§ 90
The right of woman to experience such stirring up of unconscious depths of soul as is caused by the erotic acme of the love episode, and the advantage to her health and general welfare coming from such stirring are two separate questions. Havelock Ellis has admitted that the woman’s right to love and all it can include is not a right in a political or even an ethical sense, any more than the right to be happy.
But for the existence of the relation of a higher type of erotism to health of body and mind physiological science is piling up proof every year. There is a positive relation, a direct connection, of cause and effect. Only the fullest use of all the faculties makes the fullest and therefore the happiest life.

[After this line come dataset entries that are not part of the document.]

(** * ml.py: relabeled subsets and the DeCov / DeCorr / HalfCorr losses

    A shallow embedding of [src/ml/lib/ml.py].

    Numbers.  Tensor entries are exact rationals extended with the
    non-finite values a float division by zero produces ([NaN] and the
    two infinities); rounding is not modelled, so every equation below is
    an equation of exact arithmetic.

    Tensors.  A tensor is its shape and its entries in row-major order,
    as a contiguous torch tensor is.

    Exceptions.  A call returns [Ok v] or [Raise e].

    Randomness.  [torch.randperm] draws from an ambient generator; the
    generator is threaded explicitly through [RelabeledSubset.__init__]. *)

From Stdlib Require Import String.
From Stdlib Require Import List ZArith QArith Qabs Lia Lqa Bool Permutation Arith.
Import ListNotations.

Set Implicit Arguments.
Local Open Scope nat_scope.

(* ------------------------------------------------------------------ *)
(** ** Exceptions *)

Inductive exn : Type :=
| Exception (msg : string)      (* [raise Exception(msg)] *)
| ZeroDivisionError             (* Python float or int division by zero *)
| RuntimeError                  (* raised from inside a torch operator *)
| IndexError.                   (* index out of range, too many indices *)

Inductive result (A : Type) : Type :=
| Ok (a : A)
| Raise (e : exn).
Arguments Ok {A} a.
Arguments Raise {A} e.

Definition bind {A B} (r : result A) (k : A -> result B) : result B :=
  match r with
  | Ok a => k a
  | Raise e => Raise e
  end.

Notation "x <- r ;; k" := (bind r (fun x => k))
  (at level 61, r at next level, right associativity).

(** The message of the guard at the head of [cov_matrix] and
    [corr_matrix_sq]; the spec calls this failure [ShapeError]. *)
Definition ShapeError : exn :=
  Exception "input must have at least 2 dimensions"%string.

(** The message of the last branch of [RelabeledSubset.__init__]; the spec
    calls this failure [ConfigError]. *)
Definition ConfigError : exn :=
  Exception "target2_config must be 'index', 'shuffle', 'none', or an integer"%string.

(* ------------------------------------------------------------------ *)
(** ** Scalars *)

Inductive scalar : Type :=
| Fin (q : Q)
| Inf (negative : bool)
| NaN.

Definition Qis0 (q : Q) : bool := Qeq_bool q 0%Q.
Definition Qneg (q : Q) : bool := negb (Qle_bool 0%Q q).

Definition fadd (x y : scalar) : scalar :=
  match x, y with
  | NaN, _ | _, NaN => NaN
  | Fin a, Fin b => Fin (a + b)%Q
  | Inf s, Fin _ | Fin _, Inf s => Inf s
  | Inf s, Inf t => if Bool.eqb s t then Inf s else NaN
  end.

Definition fneg (x : scalar) : scalar :=
  match x with
  | Fin a => Fin (- a)%Q
  | Inf s => Inf (negb s)
  | NaN => NaN
  end.

Definition fsub (x y : scalar) : scalar :=
  match x, y with
  | Fin a, Fin b => Fin (a - b)%Q
  | _, _ => fadd x (fneg y)
  end.

Definition fmul (x y : scalar) : scalar :=
  match x, y with
  | NaN, _ | _, NaN => NaN
  | Fin a, Fin b => Fin (a * b)%Q
  | Inf s, Fin a | Fin a, Inf s =>
      if Qis0 a then NaN else Inf (xorb s (Qneg a))
  | Inf s, Inf t => Inf (xorb s t)
  end.

(** Tensor division: dividing by zero raises nothing, it yields [NaN]
    (for 0/0) or an infinity.  The zero divisor is taken as +0. *)
Definition fdiv (x y : scalar) : scalar :=
  match x, y with
  | NaN, _ | _, NaN => NaN
  | Fin a, Fin b =>
      if Qis0 b then (if Qis0 a then NaN else Inf (Qneg a))
      else Fin (a / b)%Q
  | Fin _, Inf _ => Fin 0%Q
  | Inf s, Fin b => Inf (xorb s (Qneg b))
  | Inf _, Inf _ => NaN
  end.

Definition fsquare (x : scalar) : scalar := fmul x x.


Fixpoint fsum (l : list scalar) : scalar :=
  match l with
  | [] => Fin 0%Q
  | x :: l' => fadd x (fsum l')
  end.

Definition of_nat (n : nat) : scalar := Fin (inject_Z (Z.of_nat n)).

(** Python's [a / b] on floats: a zero divisor raises. *)
Definition py_truediv (a b : Q) : result scalar :=
  if Qis0 b then Raise ZeroDivisionError else Ok (Fin (a / b)%Q).

(* ------------------------------------------------------------------ *)
(** ** Tensors *)

Record tensor : Type := mkTensor {
  shape : list nat;
  data : list scalar
}.

Definition numel (s : list nat) : nat := fold_right Nat.mul 1 s.

Definition wf (X : tensor) : Prop := length (data X) = numel (shape X).

Definition ndim (X : tensor) : nat := length (shape X).

(** [X.shape[-1]] and [X.shape[-2]] (read only where [ndim] allows it). *)
Definition dim_last (s : list nat) : nat := last s 0.
Definition dim_last2 (s : list nat) : nat := last (removelast s) 0.
Definition batch_shape (s : list nat) : list nat := removelast (removelast s).

(** Row [r] of a row-major buffer whose last axis has length [N]. *)
Definition row {A} (N : nat) (d : list A) (r : nat) : list A :=
  firstn N (skipn (r * N) d).

Definition rows (X : tensor) : list (list scalar) :=
  map (row (dim_last (shape X)) (data X))
      (seq 0 (numel (removelast (shape X)))).

Fixpoint map2 {A B C} (f : A -> B -> C) (l : list A) (m : list B) : list C :=
  match l, m with
  | a :: l', b :: m' => f a b :: map2 f l' m'
  | _, _ => []
  end.

(** [torch.mean(X, dim=-1, keepdim=True)] *)
Definition mean_row (r : list scalar) : scalar :=
  fdiv (fsum r) (of_nat (length r)).

Definition mean_keepdim (X : tensor) : tensor :=
  mkTensor (removelast (shape X) ++ [1]) (map mean_row (rows X)).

Response as an actual manifestation on the wife’s part may be absent while there is a repressed response present. In other words the desire and gratification of it may both occur in her, but below the level of consciousness. A previous attraction which drew her toward her husband when he was her lover may have been repressed by some gauche behaviour of his. Desire, even after conscious passion has cooled, may nevertheless remain in the unconscious. If consciously accepted, desire is accompanied by a perceptible physical condition of tumescence. If not consciously accepted, either the tumescence does not enter consciousness or it is not in the same organs it would be in if one were consciously entertaining desire.
In the absence of the proper or suitable substitute gratification, the increase of blood supply to specific organs gradually diminishes and the desire gradually subsides; but there is still left a nerve tension that is closely bound up with various ideas, images and other predominantly mental states.
Sex desires may be aroused and even if not appropriately gratified, will subside of themselves. An automatic relaxation of all tensions regularly takes place in children, who also are much more facile than adults in the acceptance of substitute gratifications.